# The problem
In the records below, find every line with the word "Hsched" and copy it.

# Provided information
━━━━━━━━━━

(** X15.  When the base expense is not negative and, at each of the
    inflation keys [t - 12], [t - 24], ... that are not negative, a rate is
    present whose sum with the margin is not negative, the renewal expense
    at an anniversary [t >= 12] is not negative and not below the expense
    of the previous anniversary. *)
Theorem renewal_expense_never_decreases
  (policy : Policy) (assumption : Assumption) (b m : R) (t : nat) :
  assumption.(expense_renewal_expense) = Some b ->
  assumption.(expense_inflation_margin) = Some m ->
  (0 <= b)%R ->
  (forall k, (1 <= k)%nat -> (12 * k <= t)%nat ->
             exists i,
               assumption.(inflation_forward) (Z.of_nat t - 12 * Z.of_nat k)
               = Some i
               /\ (0 <= i + m)%R) ->
  (policy.(duration_IF) + Z.of_nat t) mod 12 = 0 ->
  (12 <= t)%nat ->
  exists previous current,
    renewal_expense_per_policy policy assumption (t - 12) = Ok previous
    /\ renewal_expense_per_policy policy assumption t = Ok current
    /\ (0 <= previous <= current)%R.
Proof.
  intros Hb Hm Hb0.
  assert (Hnonneg : forall u,
             (forall k, (1 <= k)%nat -> (12 * k <= u)%nat ->
                        exists i,
                          assumption.(inflation_forward)
                            (Z.of_nat u - 12 * Z.of_nat k) = Some i
                          /\ (0 <= i + m)%R) ->
             (policy.(duration_IF) + Z.of_nat u) mod 12 = 0 ->
             exists v, renewal_expense_per_policy policy assumption u = Ok v
                       /\ (0 <= v)%R).
  { induction u as [u IH] using (well_founded_induction lt_wf).
    intros Hinfl Hon.
    destruct (renewal_expense_by_year policy assumption u b m)
      as [_ Hsched].
    destruct (Hsched Hon Hb) as [Hbase Hstep].
    destruct (lt_dec u 12) as [Hlt | Hge].
    - exists b. split; [now apply Hbase | assumption].
    - destruct (Hstep ltac:(lia) Hm) as (previous & i & Hprev & Hi & Hcur).
      { intros k Hk1 Hk2. destruct (Hinfl k Hk1 Hk2) as (j & Hj & _). eauto. }
      destruct (IH (u - 12)%nat ltac:(lia)) as (v & Hv & Hv0).
      { intros k Hk1 Hk2.
        replace (Z.of_nat (u - 12) - 12 * Z.of_nat k)
          with (Z.of_nat u - 12 * Z.of_nat (S k)) by lia.
        apply Hinfl; lia. }
      { apply anniversary_previous_year; [lia | assumption]. }
      rewrite Hprev in Hv. injection Hv as <-.
      destruct (Hinfl 1%nat ltac:(lia) ltac:(lia)) as (i' & Hi' & Him).
      replace (Z.of_nat u - 12 * Z.of_nat 1) with (Z.of_nat u - 12) in Hi'
        by lia.
      rewrite Hi in Hi'. injection Hi' as <-.
      eexists. split; [exact Hcur |]. apply Rmult_le_pos; lra. }
  intros Hinfl Hon Hge.
  destruct (renewal_expense_by_year policy assumption t b m) as [_ Hsched].
  destruct (Hsched Hon Hb) as [_ Hstep].
  destruct (Hstep Hge Hm) as (previous & i & Hprev & Hi & Hcur).
  { intros k Hk1 Hk2. destruct (Hinfl k Hk1 Hk2) as (j & Hj & _). eauto. }
  destruct (Hnonneg (t - 12)%nat) as (v & Hv & Hv0).
  { intros k Hk1 Hk2.
    replace (Z.of_nat (t - 12) - 12 * Z.of_nat k)
      with (Z.of_nat t - 12 * Z.of_nat (S k)) by lia.
    apply Hinfl; lia. }
  { now apply anniversary_previous_year. }
  rewrite Hprev in Hv. injection Hv as <-.
  destruct (Hinfl 1%nat ltac:(lia) ltac:(lia)) as (i' & Hi' & Him).
  replace (Z.of_nat t - 12 * Z.of_nat 1) with (Z.of_nat t - 12) in Hi'
    by lia.
  rewrite Hi in Hi'. injection Hi' as <-.
  exists previous, (previous * (1 + i + m))%R.
  repeat split; try assumption. nra.
Qed.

━━━━━━━━━━

# Reply
      as [_ Hsched].
    destruct (Hsched Hon Hb) as [Hbase Hstep].
  destruct (renewal_expense_by_year policy assumption t b m) as [_ Hsched].
  destruct (Hsched Hon Hb) as [_ Hstep].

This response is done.